Introduction
I was trying to simulate what would happen to a certain physical system taking place in a triangular lattice (the physical details are not relevant to the discussion), when I came across a question that I could not answer and I am not familiar enough with the underlying maths to even know what to look for online.
Consider the ($2\mathrm{D}$) triangular lattice spaned by the two units vectors $e_1 = (1, 0)$ and $e_2 = (\frac{1}{2}, \frac{\sqrt{3}}{2})$.
How I came across my problem (skip if only interested in the actual maths)

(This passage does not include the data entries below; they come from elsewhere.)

(** ** The service's guarantees *)

(** C8: Whatever sequence of submissions, settlements, flags and assemblies led here, from whatever callers: every
    canonical version was proposed by an operator instruction or a verified outcome (never by a model or the Shared
    Brain), carries the trust class that origin earns, is named by an allowing promotion event recorded for its
    candidate, and its content has no credential's shape (its reason, subject and evidence are not scanned); a candidate
    is PROMOTED if and only if it has such a version. *)
Theorem canonical_memory_authority d :
  reachable d →
  (∀ v, v ∈ md_versions d →
     (∃ c, c ∈ md_candidates d ∧ c_id c = cm_candidateId v ∧ c_state c = PROMOTED ∧
        c_origin c ∈ [OPERATOR_INSTRUCTION; VERIFIED_OUTCOME] ∧ cm_trustClass v = TRUST_FOR_ORIGIN (c_origin c) ∧
        cm_tenantId v = c_tenant c ∧ cm_subject v = c_subject c) ∧
     (∃ p, p ∈ md_promotions d ∧ p_id p = cm_promotionId v ∧ p_candidateId p = cm_candidateId v ∧
        p_result p = Some (cm_memoryId v, cm_version v) ∧ p_decision p ∈ [D_ALLOW; D_ALLOW_APPROVED]) ∧
     looksLikeSecret (cm_content v) = None) ∧
  (∀ c, c ∈ md_candidates d → c_state c = PROMOTED ↔ ∃ v, v ∈ md_versions d ∧ cm_candidateId v = c_id c).
Proof.
  intros Hr%reachable_inv. split.
  - intros v Hv. destruct (mi_backed _ Hr v Hv) as [(c & ? & ? & ? & ? & ? & ? & ? & _) (p & ? & ? & ? & ? & Ha) ?].
    split_and!; [by exists c|exists p|done]. split_and!; try done. unfold allowing in Ha.
    apply orb_true_iff in Ha as [Ha|Ha]; to_prop; rewrite Ha; [left|right; left].
  - intros c Hc. split; [by apply (mi_promoted _ Hr)|]. intros (v & Hv & Hid).
    destruct (mi_backed _ Hr v Hv) as [(c' & Hc' & Hid' & Hs & _) _ _].
    assert (c = c') as ->; [|done]. eapply NoDup_map_inj; [apply Hr|done..|congruence].
Qed.

(** Going back from a version to an earlier number of the same memory. *)
Lemma history_back vs v n :
  history vs → v ∈ vs → 1 ≤ n ≤ cm_version v →
  ∃ u, u ∈ vs ∧ cm_memoryId u = cm_memoryId v ∧ cm_version u = n ∧ cm_tenantId u = cm_tenantId v ∧
       cm_class u = cm_class v ∧ cm_subject u = cm_subject v ∧ (n < cm_version v → cm_kind u = V_ASSERT).
Proof.
  intros Hh. remember (Z.to_nat (cm_version v - n)) as k eqn:Hk. revert v Hk.
  induction k as [|k IH]; intros v Hk Hv Hn.
  - exists v. split_and!; try done; lia.
  - destruct (proj1 Hh v Hv) as [_ [Hone|(u & Hu & E1 & E2 & E3 & E4 & E5 & E6)]]; [lia|].
    destruct (IH u) as (w & Hw & F1 & F2 & F3 & F4 & F5 & F6); [lia|done|lia|]. exists w.
    split_and!; try congruence. intros _. destruct (decide (n < cm_version u)) as [?|?]; [by apply F6|].
    assert (w = u) as ->; [|done]. apply (proj2 Hh); try done; lia.
Qed.

(** A memory is an append-only history: its versions are numbered 1, 2, ... without gaps, all of one tenant, one class
    and one subject, and a retraction is the last of them. *)
Theorem memory_history d v w :
  reachable d → v ∈ md_versions d → w ∈ md_versions d → cm_memoryId v = cm_memoryId w →
  cm_tenantId v = cm_tenantId w ∧ cm_class v = cm_class w ∧ cm_subject v = cm_subject w ∧
  (cm_version v = cm_version w → v = w) ∧ (cm_kind v = V_RETRACT → cm_version w ≤ cm_version v) ∧
  (∀ n, 1 ≤ n ≤ cm_version v → ∃ u, u ∈ md_versions d ∧ cm_memoryId u = cm_memoryId v ∧ cm_version u = n).
Proof.
  intros Hr%reachable_inv Hv Hw Hid. pose proof (mi_history _ Hr) as Hh.
  assert (H1v : 1 ≤ cm_version v) by (by apply (proj1 Hh v Hv)).
  assert (H1w : 1 ≤ cm_version w) by (by apply (proj1 Hh w Hw)).
  destruct (history_back _ v 1 Hh Hv) as (v1 & Hv1 & A1 & A2 & A3 & A4 & A5 & _); [lia|].
  destruct (history_back _ w 1 Hh Hw) as (w1 & Hw1 & B1 & B2 & B3 & B4 & B5 & _); [lia|].
  assert (v1 = w1) as ->. { apply (proj2 Hh); try done; congruence. }
  split_and!; try congruence.
  - intros Hn. by apply (proj2 Hh).
  - intros Hk. destruct (decide (cm_version w ≤ cm_version v)) as [?|Hlt]; [done|].
    destruct (history_back _ w (cm_version v) Hh Hw) as (u & Hu & C1 & C2 & _ & _ & _ & C6); [lia|].
    assert (u = v) as ->. { apply (proj2 Hh); try done; congruence. } rewrite C6 in Hk by lia. done.
  - intros n Hn. destruct (history_back _ v n Hh Hv Hn) as (u & ? & ? & ? & _). by exists u.
Qed.

(** A context holds what its request may see and nothing else: each item is the head of a current memory (asserted,
    not retracted, not superseded) of the caller's tenant, of an allowed class, about the caller itself, the tenant or
    the requested project, with the content that was promoted. *)
Theorem assembled_scope ctx raw consumer external d d' a :
  assemble toLowerCase nfc ctx raw consumer external d = (d', Ok a) →
  ∃ request, ContextRequest_parse raw = Ok request ∧
  ∀ i, i ∈ ac_items a → ∃ v, v ∈ md_versions d ∧ current v d = true ∧ cm_tenantId v = tc_tenantId ctx ∧
    cm_class v ∈ cr_allowedClasses request ∧
    cm_memoryId v = ci_memoryId i ∧ cm_version v = ci_version i ∧ cm_content v = ci_content i ∧
    (cm_subject v = {| ms_kind := S_PRINCIPAL; ms_ref := principal_id (tc_principal ctx) |} ∨
     cm_subject v = {| ms_kind := S_TENANT; ms_ref := tc_tenantId ctx |} ∨
     ∃ project, cr_project request = Some project ∧ cm_subject v = {| ms_kind := S_PROJECT; ms_ref := project |}).
Proof.
  intros (request & versions & Hreq & _ & Hv & Ha & _)%assemble_ok. exists request. split; [done|]. intros i Hi.
  destruct (assembleFrom_parts _ _ _ _ _ _ _ _ Ha) as (Hitems & _).
  destruct (checked_tokens _ _ Hitems) as (_ & _ & HF). apply list_elem_of_lookup_1 in Hi as [j Hj].
  destruct (Forall2_lookup_r _ _ _ _ _ HF Hj) as (i0 & Hi0 & _ & _ & E1 & E2 & E3 & _).
  apply list_elem_of_lookup_2 in Hi0.
  destruct (pk_items _ _ _ (pack_packed (rankCandidates toLowerCase (map (candidate_view ctx (map cm_memoryId versions) d) versions)
    (cr_purpose request)) (cr_budget request)) _ Hi0) as (m & Hm & ->).
  unfold rankCandidates in Hm. apply js_sort_elem, list_elem_of_omap in Hm as (c & Hc & Hsc).
  apply score_candidate in Hsc. apply list_elem_of_fmap in Hc as (v' & -> & Hv').
  destruct (parse_all_elem _ _ _ _ Hv Hv') as (v & Hin & Hp).
  assert (Hsame : cm_memoryId v' = cm_memoryId v ∧ cm_version v' = cm_version v ∧ cm_content v' = cm_content v).
  { unfold CanonicalMemoryVersion_parse in Hp. apply ensure_ok in Hp as [_ Hp]. apply bind_ok in Hp as (s & _ & Hp).
    apply bind_ok in Hp as (ev & _ & Hp). by apply ensure_ok in Hp as [_ <-%Ok_inj]. }
  destruct Hsame as (G1 & G2 & G3). unfold eligible in Hin. apply elem_of_take in Hin as (k & Hk & _).
  apply list_elem_of_lookup_2, js_sort_elem, elem_of_filter_bool in Hk as [Hmem Hcond]. to_prop.
  exists v. rewrite E1, E2, E3. unfold item_of. rewrite Hsc. simpl. split_and!; try done.
  match goal with H : in_scope _ _ _ = true |- _ => unfold in_scope in H; rename H into Hscope end. cbv zeta in Hscope.
  apply orb_true_iff in Hscope as [Hscope|Hscope]; [apply orb_true_iff in Hscope as [Hscope|Hscope]|].
  - left. to_prop. destruct (cm_subject v); simpl in *; by subst.
  - right; left. to_prop. destruct (cm_subject v); simpl in *; by subst.
  - right; right. unfold truthy in Hscope. destruct (cr_project request) as [project|]; [|done]. exists project. split; [done|].
    destruct (decide _); [done|]. to_prop. destruct (cm_subject v); simpl in *; by subst.
Qed.

(** An approval promotes only what it was given for: a waiting candidate becomes canonical only when the approval
    machinery says GRANTED for the approval recorded with it, bound to this candidate's id and request digest; the
    promotion is attributed to the approver. *)
Theorem settlement_needs_grant ctx id now d d' r :
  settleApproval nfc approvals ctx id now d = (d', Ok r) → sr_replayed r = false → sr_decision r = D_ALLOW_APPROVED →
  ∃ a row approvalId state e, approvals = Some a ∧
    row ∈ md_candidates d ∧ c_tenant row = tc_tenantId ctx ∧ c_id row = id ∧ c_state row = AWAITING_APPROVAL ∧
    c_approvalId row = Some approvalId ∧
    (pa_state a approvalId e).2 = Ok state ∧ ps_status state = A_GRANTED ∧
    ps_boundCandidateId state = Some id ∧ ps_boundCandidateDigest state = Some (c_requestDigest row) ∧
    ∃ p, p ∈ md_promotions d' ∧ p_candidateId p = id ∧ p_decision p = D_ALLOW_APPROVED ∧
         p_approvalId p = Some approvalId ∧ p_byPrincipal p = ps_approver state.
Proof.
  unfold settleApproval. destruct approvals as [a|]; [|done]. intros H1 Hrep Hdec.
  apply pbind_ok in H1 as (row & d1 & Hrow & H1). apply withTenant_ok in Hrow as [Hrow _].
  unfold candidateRow in Hrow. rewrite get_bind in Hrow. apply lift_ok in Hrow as [-> Hrow].
  destruct (find_candidate _ _ d) as [row'|] eqn:Hf; [|done]. apply Ok_inj in Hrow as ->.
  assert (Hans : ∀ (m : prog (MemDb E) CandidateRow) d0 d1,
    withTenant ctx P_knowledge_write (r ← m; resultFor r true) d0 = (d1, Ok r) → False).
  { intros m d0 d2 [H2 _]%withTenant_ok. apply pbind_ok in H2 as (c & d3 & _ & H2). unfold resultFor in H2.
    rewrite get_bind in H2. destruct (promotions_of _ _); [done|]. apply ret_ok in H2 as [_ ->]. done. }
  destruct (c_approvalId row) as [approvalId|] eqn:Eap; [|by apply Hans in H1].
  destruct (_ !== _) eqn:Es; [by apply Hans in H1|]. to_prop.
  apply pbind_ok in H1 as (u & d1 & He & H1). apply on_kernel_same in He as [e1 ->].
  apply pbind_ok in H1 as (state & d1 & He & H1). apply on_kernel_same in He as He'. destruct He' as [e2 ->].
  destruct (ps_status state === A_PENDING) eqn:Ep.
  { apply withTenant_ok in H1 as [H1 _]. unfold resultFor in H1. rewrite get_bind in H1.
    destruct (promotions_of _ _); [done|]. apply ret_ok in H1 as [_ ->]. done. }
  destruct (_ || _) eqn:Eb; [done|]. apply orb_false_iff in Eb as [Eb1 Eb2]. to_prop.
  apply withTenant_ok in H1 as [H1 _]. apply find_candidate_elem in Hf as Hf'. destruct Hf' as (Hin & Ht & Hid).
  assert (Hst : (pa_state a approvalId e1).2 = Ok state).
  { unfold on_kernel in He. simpl in He. destruct (pa_state a approvalId e1) as [e3 r3]. by injection He as _ ->. }
  apply settle_body_ok in H1 as (c & Hc & [(? & _ & ?)|[_ Hrec]]); [congruence|]. cbv zeta in Hrec.
  assert (c = row) as ->. { unfold find_candidate in Hc, Hf. simpl in Hc. congruence. }
  set (verdict := settled_verdict _ _ _) in Hrec.
  destruct (recordDecision_ok _ _ _ _ _ _ _ _ Hrec) as (res & d2 & -> & _ & _ & Hd2 & Hset). simpl in Hdec.
  cbn [hw_phase] in Hset. rewrite bool_decide_true in Hset by done.
  assert (Hf2 : find_candidate (c_tenant row) (c_id row) d = Some row) by (by rewrite Ht, Hid).
  destruct (Hset row Hf2) as [_ ->]. apply recorded_rows in Hd2 as (_ & Epr & _).
  exists a, row, approvalId, state, e1. split_and!; try congruence.
  - assert (Hall : allowing (vd_decision verdict) = true) by (by rewrite Hdec). exact (settled_verdict_allowing _ _ _ Hall).
  - eexists. simpl. rewrite Epr. simpl. split; [apply elem_of_app; right; by apply list_elem_of_singleton|].
    simpl. rewrite Hdec, bool_decide_true by done. done.
Qed.

End invariant.

(** ** A concrete service *)

Module MemorySample.

(** The kernel's tables: two members and no tasks. *)
Definition Kernel : Type := list (string * PrincipalRef * string).

#[export] Instance kernel_tables : KernelTables Kernel :=
  {| kt_roles := λ k, k; kt_task := λ _ _, None; kt_outcome := λ _ _, None; kt_evidence := λ _ _, None |}.

Definition tenant : string := sample_id 1.
Definition operator : PrincipalRef := {| principal_id := sample_id 2; principal_kind := HUMAN |}.
Definition ctx : TenantContext := {| tc_tenantId := tenant; tc_principal := operator |}.
Definition start : MemDb Kernel := MDb [(tenant, operator, "owner")] [] [] [] [] [].

Definition submission (key class content intent : string) (target : list (string * json)) : json :=
  JObj ([("idempotencyKey", JStr key); ("class", JStr class); ("content", JStr content);
         ("subject", JObj [("kind", JStr "PRINCIPAL"); ("ref", JStr (principal_id operator))]);
         ("evidence", JArr [JObj [("type", JStr "TELEGRAM_UPDATE"); ("ref", JStr "update 7")]]);
         ("reason", JStr "the operator said so"); ("intent", JStr intent)] ++ target).

Definition preference : json := submission "telegram-0001" "PREFERENCE" "I prefer short answers" "NEW" [].
Definition secret : string := "postgres password: hunter2hunter2".
Definition misdirected : json :=
  submission "telegram-0002" "FACT" secret "CORRECT" [("targetMemoryId", JStr (sample_id 8))].

Definition tell (raw : json) : prog (MemDb Kernel) SubmissionResult :=
  submitOperatorInstruction (λ s, s) None ctx raw 1789488000000.

Definition first_version (d : MemDb Kernel) : list (string * VersionKind * string) :=
  map (λ v, (cm_content v, cm_kind v, cm_promotedAt v)) (md_versions d).

Example remembered : first_version (tell preference start).1 =
  [("I prefer short answers", V_ASSERT, "2026-09-15T16:00:00.000Z")].
Proof. vm_compute. reflexivity. Qed.
End MemorySample.
Import MemorySample.

(** The scope and target checks come before the credential scan, so a credential in a candidate they refuse is stored as it
    was sent; [REDACTED_CONTENT] says a refused credential never is. *)
Lemma scope_refusal_keeps_credential :
  looksLikeSecret secret ≠ None ∧
  map (λ c, (c_state c, c_stateReason c, c_content c)) (md_candidates (tell misdirected start).1) =
    [(REFUSED, "the memory to change does not exist", secret)].
Proof. split; vm_compute; [discriminate|reflexivity]. Qed.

I was interested in a two-variable function $f(\overrightarrow{x_1}, \overrightarrow{x_2})$, with $\overrightarrow{x_1}$ and $\overrightarrow{x_2}$ belonging to the lattice. The function is translationally and rotationally invariant so that it only depends on the norm of the difference $f(\overrightarrow{x_1}, \overrightarrow{x_2}) = g(| \overrightarrow{x_1}- \overrightarrow{x_2}|)$. For simplicity, I will assume in the following that $\overrightarrow{x_1} = 0$ and note $\tilde{f}(\overrightarrow{x}) = f(\overrightarrow{0}, \overrightarrow{x}),$ with $\overrightarrow{x}$ in the lattice
My (poorly-written) code was giving the expected results for $\overrightarrow{x} = e_1, \overrightarrow{x} = e_2, \overrightarrow{x} = e_1 + e_2, \overrightarrow{x} = 2 e_1, \dots$ In fact, if you regroup together all vectors $\overrightarrow{x}$ within a same distance of the origin, and you sort the groups ($X_1, X_2, \dots, X_n, \dots)$ from the smallest to the largest distance (so $X_1$ would be the six sites nearest to the origin, $X_2$ the six next-nearest sites, and so on and so forth), I had the right results for all $X_1$, $X_2$, $X_3$ all the way up to $X_{19}$. But for some reason it was breaking down at $X_{20}$. I first thought that this was because my code was not good for large distances, but it worked again for $X_{21}$, $X_{22}, \dots$ so this was really strange
To help visualize this I plotted the different $X_i$'s for $i$ from $1$ to $30$ as seen below (sorry for the horrible color choice but it is to help distinguish groups that are close to each other):
The troublesome sites are the ones that are circled in red. After a while trying to figure out what was wrong, I realized that my code (I told you it was poorly written) is probably making the implicit assumption that all sites within a group were "equivalent" in some sense (any of them can be transformed into any other from the same group by a rotation of angle $k \times 60^{\circ}$, $k \in \{1, 2, 3, 4, 5 \}$ around the origin, and/or a reflexion with respect to the X or Y axis). But it is easy to see that this is not the case for $X_{20}$, as this group contains $18$ vectors instead of $6$ or $12$. This comes from the fact that $3 e_1 + 5 e_2$ and $7 e_2$ have the same norm while not being related by a rotation of $k \times 60^{\circ}$ and/or reflexion. I do not know the next time it happens, but from looking at the first $30$ groups of vectors, this seems to be the only occurence.
Actual maths
I guess this is a well-known problem in group theory/number theory, but can you find all points $\overrightarrow{x_1}$, $\overrightarrow{x_2}$ in a triangular lattice that are at the same distance from the origin while breaking the symmetries of the original lattice? How does this expand to different type of lattices and/or different dimensions? The closest thing that I am familiar with is the equivalent problem for a square lattice, which is to find all non-trivial integer solutions to the equation:
$$ a^2 + b^2 = c^2 + d^2, \quad (a,b,c,d) \in \mathbb{N}^4$$
For instance, $(6, 8, 10, 0)$ is an acceptable solution. But I am looking here for solutions in the case of a triangular lattice, and possibly how to generalize it to different lattice types.